At the time there was some doubt about her authenticity, with the novelist Lucienne Favre, writing:“It seems that in France, we love the Moors in all conditions. This is why there is an old Jewess, a former rabbi's wife, who masquerades as an Arab, and falsely tells stories about our race and our traditions. She thus earns a lot of money, she says."

== Legacy ==
Regardless of the situation that the novels were produced in, Rhaïs has an important place in Judeo-Maghrebian literature, as an early female Jewish-Algerian writer.
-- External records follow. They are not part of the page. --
(* ===== verification/VringProps.v ===== *)
(** * Properties of the vhost-net writer *)
From S2P Require Import Prelude Words Egress Vring.
Local Open Scope Z_scope.
Local Open Scope masqued_scope.

(** ** Layout *)

Lemma align_spec x k : 0 <= k -> x <= align x (2 ^ k) < x + 2 ^ k /\ (2 ^ k | align x (2 ^ k)).
Proof.
  intros Hk. unfold align. replace (2 ^ k - 1) with (Z.ones k) by (rewrite Z.ones_equiv; lia).
  rewrite Z.ldiff_ones_r, Z.shiftl_mul_pow2, Z.shiftr_div_pow2 by lia.
  assert (Hp : 0 < 2 ^ k) by (by apply Z.pow_pos_nonneg; lia). set (y := x + 2 ^ k - 1).
  pose proof (Z.div_mod y (2 ^ k)). pose proof (Z.mod_pos_bound y (2 ^ k) Hp). split; [lia|]. by exists (y / 2 ^ k).
Qed.

(** The arena's regions do not overlap and are aligned as a split
    virtqueue requires, for every ring size and buffer size: descriptors, the
    available ring, the used ring, then the packet buffers, each buffer inside
    the mapping. *)
Theorem layoutArena_disjoint n bufSize : 0 < n -> 0 <= bufSize ->
  let l := layoutArena n bufSize in
  16 * n <= availOff l /\ availOff l + (4 + 2 * n + 2) <= usedOff l /\ usedOff l + (4 + 8 * n + 2) <= bufOff l /\
  (2 | availOff l) /\ (4 | usedOff l) /\ (16 | bufOff l) /\
  (forall i, 0 <= i < n -> bufOff l <= bufOff l + i * bufSize /\ bufOff l + (i + 1) * bufSize <= total l) /\
  total l < 26 * n + n * bufSize + 32.
Proof.
  intros Hn Hb l. unfold l, layoutArena. cbn [availOff usedOff bufOff total].
  pose proof (align_spec (16 * n + (4 + 2 * n + 2)) 2 ltac:(lia)) as [Hu Du].
  change (2 ^ 2) with 4 in Hu, Du. set (u := align _ 4) in *.
  pose proof (align_spec (u + (4 + 8 * n + 2)) 4 ltac:(lia)) as [Hf Df].
  change (2 ^ 4) with 16 in Hf, Df. set (f := align _ 16) in *.
  split; [lia|]. split; [lia|]. split; [lia|]. split; [exists (8 * n); lia|]. split; [done|]. split; [done|].
  split; [intros i Hi; nia|lia].
Qed.
Lemma layoutArena_disjoint_witness :
  availOff (layoutArena 256 4096) = 4096 /\ usedOff (layoutArena 256 4096) = 4616 /\
  16 * 256 <= availOff (layoutArena 256 4096) /\ (16 | bufOff (layoutArena 256 4096)).
Proof.
  destruct (layoutArena_disjoint 256 4096 ltac:(lia) ltac:(lia)) as (H1 & _ & _ & _ & _ & H2 & _).
  split; [reflexivity|]. split; [reflexivity|]. split; [exact H1|exact H2].
Defined.

(** ** Wrapping indices *)

Section Ring.
Variable k : nat.
Hypothesis Hk : (k <= 15)%nat.
Let n : nat := (2 ^ k)%nat.

Lemma n_pow : Z.of_nat n = 2 ^ Z.of_nat k.
Proof. unfold n. by rewrite Nat2Z.inj_pow. Qed.
Lemma n_range : 0 < Z.of_nat n <= 32768.
Proof.
  rewrite n_pow. split; [apply Z.pow_pos_nonneg; lia|]. change 32768 with (2 ^ 15). apply Z.pow_le_mono_r; lia.
Qed.

Lemma land_n x : 0 <= x -> Z.land x (Z.of_nat n - 1) = x mod Z.of_nat n.
Proof.
  intros Hx. rewrite n_pow. replace (2 ^ Z.of_nat k - 1) with (Z.ones (Z.of_nat k)) by (rewrite Z.ones_equiv; lia).
  apply Z.land_ones. lia.
Qed.
Lemma mod_mod_pow x j : Z.of_nat k <= j -> (x mod 2 ^ j) mod Z.of_nat n = x mod Z.of_nat n.
Proof.
  intros Hj. rewrite n_pow. replace (2 ^ j) with (2 ^ Z.of_nat k * 2 ^ (j - Z.of_nat k)).
  - rewrite Z.rem_mul_r by (try apply Z.pow_nonzero; try apply Z.pow_pos_nonneg; lia).
    rewrite Z.mul_comm, Z_mod_plus_full. apply Z.mod_mod, Z.pow_nonzero; lia.
  - rewrite <- Z.pow_add_r by lia. f_equal. lia.
Qed.
Lemma mod16 x : u16 x mod Z.of_nat n = x mod Z.of_nat n.
Proof. apply (mod_mod_pow x 16). lia. Qed.
Lemma mod32 x : u32 x mod Z.of_nat n = x mod Z.of_nat n.
Proof. apply (mod_mod_pow x 32). lia. Qed.
(* ===== verification/UringProps.v ===== *)
(** * Properties of the io_uring writer *)
From S2P Require Import Prelude Words Egress Vring VringProps Uring.
Local Open Scope Z_scope.

(** Completion order: in order of submission, or any. *)
Definition same {A} (ord : bool) (l l' : list A) : Prop := if ord then l = l' else l ≡ₚ l'.
Lemma same_perm {A} ord (l l' : list A) : same ord l l' -> l ≡ₚ l'.
Proof. destruct ord; [by intros ->|done]. Qed.
Lemma same_refl {A} ord (l : list A) : same ord l l.
Proof. by destruct ord. Qed.
Lemma same_app {A} ord (l1 l2 l1' l2' : list A) : same ord l1 l1' -> same ord l2 l2' -> same ord (l1 ++ l2) (l1' ++ l2').
Proof. destruct ord; cbn; [by intros -> ->|by intros -> ->]. Qed.

Lemma negatives_app l l' : negatives (l ++ l') = negatives l + negatives l'.
Proof. unfold negatives. rewrite List.filter_app, length_app. lia. Qed.
Lemma negatives_range l : 0 <= negatives l <= Z.of_nat (length l).
Proof. unfold negatives. pose proof (List.filter_length_le (fun x => x <? 0) l). lia. Qed.

Lemma omap_seq {A B} (f : nat -> option B) (g : A -> B) (q : list A) :
  (forall j p, q !! j = Some p -> f j = Some (g p)) -> omap f (seq 0 (length q)) = g <$> q.
Proof.
  induction q as [|p q IH] using rev_ind; intros Hf; [done|].
  rewrite length_app, Nat.add_1_r, seq_S, omap_app, IH.
  - rewrite fmap_app. cbn [Nat.add omap list_omap]. by rewrite (Hf (length q) p) by (by apply list_lookup_middle).
  - intros j p' Hj. apply Hf. by apply lookup_app_l_Some.
Qed.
However her life has continued to be a source of intrigue and fantasy in the media, due to the publication of the novel Elissa Rhaïs, un roman and the subsequent television production.

=== The Tabet Affair ===
In 1982, Paul Tabet, the son of Raoul Tabet, who was both the nephew and the lover of Rhaïs, published at Grasset a book in which he affirmed that his father confessed to him that he was the real author of the novels attributed to Rhaïs. This book caused a sensation in the media and Paul Tabet was interviewed by Bernard Pivot on Apostrophes on 7 May 1982. However, the majority of academic critics specializing in French-speaking Maghreb literature, consider Tabet's allegations to be unlikely. Denise Brahimi, writing in the introduction entitled Lire Elissa Rhaïs speaks of "a poor scandal".

The TV movie Le secret d'Elissa Rhaïs was filmed in 1993 by the director Jacques Otmezguine (fr), based on the book by Paul Tabet but in a romanticized way.